In 1939, Dr Sutton enlisted in the Australian Army. He was part of the medical team in North Borneo. He was elected chairman of the Victorian Branch of the Biometric Society. He was also a Foundation Fellow of the Royal Australian College of Dental Surgeons, and a member of the Council of the Victorian branch of the Australian Dental Association. He did extensive research in the South Pacific, studying tooth abnormalities and related dietary factors. He was appointed Senior Lecturer in Dental Science in 1964.

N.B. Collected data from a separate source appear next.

(** * LightweightEncryption: the key-generation scripts

    A shallow embedding of [scripts/custom_exceptions.py],
    [scripts/azure_helpers.py] and [scripts/generate_encryptionkeys_azure.py].

    Python values are a small inductive type, exceptions are an inductive
    type, and the effects of the scripts (logger calls, invocations of the
    Azure CLI, the sleeps of the retry decorator, [logging.disable]) are
    threaded through a state-and-exception monad.  The Azure CLI, the JSON
    decoder, the clock, the login name and the random generator are the
    fields of an environment record. *)

From Stdlib Require Import String Ascii List ZArith Lia Bool DecimalString.
Import ListNotations.
Open Scope string_scope.
Open Scope Z_scope.

Set Implicit Arguments.
Set Warnings "-register-all".

(* ================================================================= *)
(** ** Python strings *)

Module PyStr.

(** [s.split(c)] for a one-character separator [c]. *)
Fixpoint split (c : ascii) (s : string) : list string :=
  match s with
  | EmptyString => [EmptyString]
  | String a s' =>
      if Ascii.eqb a c then EmptyString :: split c s'
      else match split c s' with
           | [] => [String a EmptyString]
           | w :: ws => String a w :: ws
           end
  end.

(** [sep.join(l)]. *)
Definition join (sep : string) (l : list string) : string :=
  String.concat sep l.

(** [pat in s]. *)
Definition contains (pat s : string) : bool :=
  match String.index 0 pat s with
  | Some _ => true
  | None => false
  end.

(** [s.replace(old, new)]: the occurrences of [old] are replaced from
    left to right without overlap; [skip] counts the characters of an
    occurrence that are still to be dropped. *)
Fixpoint replace_from (old new : string) (skip : nat) (s : string) : string :=
  match s with
  | EmptyString => EmptyString
  | String a s' =>
      match skip with
      | S k => replace_from old new k s'
      | O =>
          if String.prefix old s
          then new ++ replace_from old new (Nat.pred (String.length old)) s'
          else String a (replace_from old new O s')
      end
  end.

In 1957, while a senior research fellow in the University of Melbourne in the Department of Oral Medicine and Surgery, Sutton was asked by Sir Arthur Amies, Dean of the Faculty of Dental Science, to check the numerical data and methods published in the American trials on artificial water fluoridation. Sutton's analysis resulted in a 72-page monograph that questioned those studies' findings, and culminated in another publication, Fluoridation: Errors and Omissions in Experimental Trials in 1960 which included the responses of the trials authors' to the original critique and Sutton's comments. Sutton's other publications included studies on the relationship between mental stress and dental disease, the first appearing in the journal, Nature, in 1962. In 1979 he published another critique of water fluoridation studies, Fluoridation 1979: Scientific Criticisms and Fluoride Dangers. His last book, The Greatest Fraud: Fluoridation, was published posthumously in 1996.

==See also==
- George Waldbott
- Mark Diesendorf
- Brian Martin (social scientist)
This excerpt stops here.